§ What the exercise asks
Every line of the data must be retyped exactly as it stands.

[Recorded data]
******

(** X2: when the loop reaches the last attempt of the budget and the
    remote reports a failed word there, the session throws
    [Deployment failed: ] followed by the response's [error] converted to
    a string (for RHODS, [Unknown error] in place of a falsy [error]);
    an [error] that does not convert makes the session throw the
    TypeError of the conversion instead. Where the response has no
    [error], OpenShift's message ends in [undefined] and RHODS's in
    [Unknown error]. *)
Theorem failure_report_at_last_attempt (net : env) (maxAttempts : nat)
    (delay : Z) (modelName : string) (k : nat) :
  S k = maxAttempts ->
  (forall w : world OpenShiftDeployment.deployment,
     let seen j := observe OpenShiftDeployment.settle (reply net w j) in
     openshift_reaches net maxAttempts delay modelName w k ->
     has_status (seen k) "failed" ->
     exists x, get (seen k) p_error = inr x
       /\ OpenShiftDeployment.poll net maxAttempts delay modelName w
          = (match to_string x with
             | inr text => Throw (Error ("Deployment failed: " +:+ text))
             | inl te => Throw te
             end,
             after w (rounds (openshift_query modelName) delay k
                      ++ [openshift_query modelName])))
  /\ (forall w : world RHODSIntegration.model,
        let seen j := observe RHODSIntegration.settle (reply net w j) in
        rhods_reaches net maxAttempts delay modelName w k ->
        has_status (seen k) "failed" \/ has_status (seen k) "error" ->
        exists x, get (seen k) p_error = inr x
          /\ RHODSIntegration.poll net maxAttempts delay modelName w
             = (match to_string (or_else x (VStr "Unknown error")) with
                | inr text => Throw (Error ("Deployment failed: " +:+ text))
                | inl te => Throw te
                end,
                after w (rounds (rhods_query modelName) delay k
                         ++ [rhods_query modelName])))
  /\ to_string VUndefined = inr "undefined"
  /\ to_string (or_else VUndefined (VStr "Unknown error")) = inr "Unknown error".
Proof.
  intros Hk. split; [|split; [|split; reflexivity]]; intros w seen Hreach Hfailed.
  - destruct (has_status_get _ _ p_error Hfailed) as [x Hx].
    exists x. split; [exact Hx|].
    assert (Hraise : exists e,
               openshift_verdict (reply net w k) = Raise e
               /\ Throw e = match to_string x with
                            | inr text => Throw (Error ("Deployment failed: "
                                                        +:+ text))
                            | inl te => @Throw value te
                            end).
    { destruct Hfailed as (s & Hs & Hstr). apply is_str_word in Hstr as ->.
      unfold openshift_verdict, openshift_judge. fold (seen k).
      rewrite Hs, Hx. change (is_str (VStr "failed") "ready") with false.
      change (is_str (VStr "failed") "failed") with true. cbv iota.
      destruct (to_string x); eauto. }
    destruct Hraise as (e & He & <-).
    by apply openshift_reached_raise.
  - assert (Hx : exists x, get (seen k) p_error = inr x).
    { destruct Hfailed as [H|H]; exact (has_status_get _ _ p_error H). }
    destruct Hx as [x Hx]. exists x. split; [exact Hx|].
    assert (Hraise : exists e,
               rhods_verdict (reply net w k) = Raise e
               /\ Throw e
                  = match to_string (or_else x (VStr "Unknown error")) with
                    | inr text => Throw (Error ("Deployment failed: " +:+ text))
                    | inl te => @Throw value te
                    end).
    { unfold rhods_verdict, rhods_judge. fold (seen k).
      destruct Hfailed as [(s & Hs & Hstr) | (s & Hs & Hstr)];
        apply is_str_word in Hstr as ->; rewrite Hs, Hx.
      - change (is_str (VStr "failed") "ready") with false.
        change (is_str (VStr "failed") "succeeded") with false.
        change (is_str (VStr "failed") "failed") with true. cbv iota. simpl orb.
        cbv iota. destruct (to_string (or_else x (VStr "Unknown error"))); eauto.
      - change (is_str (VStr "error") "ready") with false.
        change (is_str (VStr "error") "succeeded") with false.
        change (is_str (VStr "error") "failed") with false.
        change (is_str (VStr "error") "error") with true. cbv iota. simpl orb.
        cbv iota. destruct (to_string (or_else x (VStr "Unknown error"))); eauto. }
    destruct Hraise as (e & He & <-).
    by apply rhods_reached_raise.
Qed.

******

§ Result of this task
(** X2: when the loop reaches the last attempt of the budget and the
    remote reports a failed word there, the session throws
    [Deployment failed: ] followed by the response's [error] converted to
    a string (for RHODS, [Unknown error] in place of a falsy [error]);
    an [error] that does not convert makes the session throw the
    TypeError of the conversion instead. Where the response has no
    [error], OpenShift's message ends in [undefined] and RHODS's in
    [Unknown error]. *)
Theorem failure_report_at_last_attempt (net : env) (maxAttempts : nat)
    (delay : Z) (modelName : string) (k : nat) :
  S k = maxAttempts ->
  (forall w : world OpenShiftDeployment.deployment,
     let seen j := observe OpenShiftDeployment.settle (reply net w j) in
     openshift_reaches net maxAttempts delay modelName w k ->
     has_status (seen k) "failed" ->
     exists x, get (seen k) p_error = inr x
       /\ OpenShiftDeployment.poll net maxAttempts delay modelName w
          = (match to_string x with
             | inr text => Throw (Error ("Deployment failed: " +:+ text))
             | inl te => Throw te
             end,
             after w (rounds (openshift_query modelName) delay k
                      ++ [openshift_query modelName])))
  /\ (forall w : world RHODSIntegration.model,
        let seen j := observe RHODSIntegration.settle (reply net w j) in
        rhods_reaches net maxAttempts delay modelName w k ->
        has_status (seen k) "failed" \/ has_status (seen k) "error" ->
        exists x, get (seen k) p_error = inr x
          /\ RHODSIntegration.poll net maxAttempts delay modelName w
             = (match to_string (or_else x (VStr "Unknown error")) with
                | inr text => Throw (Error ("Deployment failed: " +:+ text))
                | inl te => Throw te
                end,
                after w (rounds (rhods_query modelName) delay k
                         ++ [rhods_query modelName])))
  /\ to_string VUndefined = inr "undefined"
  /\ to_string (or_else VUndefined (VStr "Unknown error")) = inr "Unknown error".
Proof.
  intros Hk. split; [|split; [|split; reflexivity]]; intros w seen Hreach Hfailed.
  - destruct (has_status_get _ _ p_error Hfailed) as [x Hx].
    exists x. split; [exact Hx|].
    assert (Hraise : exists e,
               openshift_verdict (reply net w k) = Raise e
               /\ Throw e = match to_string x with
                            | inr text => Throw (Error ("Deployment failed: "
                                                        +:+ text))
                            | inl te => @Throw value te
                            end).
    { destruct Hfailed as (s & Hs & Hstr). apply is_str_word in Hstr as ->.
      unfold openshift_verdict, openshift_judge. fold (seen k).
      rewrite Hs, Hx. change (is_str (VStr "failed") "ready") with false.
      change (is_str (VStr "failed") "failed") with true. cbv iota.
      destruct (to_string x); eauto. }
    destruct Hraise as (e & He & <-).
    by apply openshift_reached_raise.
  - assert (Hx : exists x, get (seen k) p_error = inr x).
    { destruct Hfailed as [H|H]; exact (has_status_get _ _ p_error H). }
    destruct Hx as [x Hx]. exists x. split; [exact Hx|].
    assert (Hraise : exists e,
               rhods_verdict (reply net w k) = Raise e
               /\ Throw e
                  = match to_string (or_else x (VStr "Unknown error")) with
                    | inr text => Throw (Error ("Deployment failed: " +:+ text))
                    | inl te => @Throw value te
                    end).
    { unfold rhods_verdict, rhods_judge. fold (seen k).
      destruct Hfailed as [(s & Hs & Hstr) | (s & Hs & Hstr)];
        apply is_str_word in Hstr as ->; rewrite Hs, Hx.
      - change (is_str (VStr "failed") "ready") with false.
        change (is_str (VStr "failed") "succeeded") with false.
        change (is_str (VStr "failed") "failed") with true. cbv iota. simpl orb.
        cbv iota. destruct (to_string (or_else x (VStr "Unknown error"))); eauto.
      - change (is_str (VStr "error") "ready") with false.
        change (is_str (VStr "error") "succeeded") with false.
        change (is_str (VStr "error") "failed") with false.
        change (is_str (VStr "error") "error") with true. cbv iota. simpl orb.
        cbv iota. destruct (to_string (or_else x (VStr "Unknown error"))); eauto. }
    destruct Hraise as (e & He & <-).
    by apply rhods_reached_raise.
Qed.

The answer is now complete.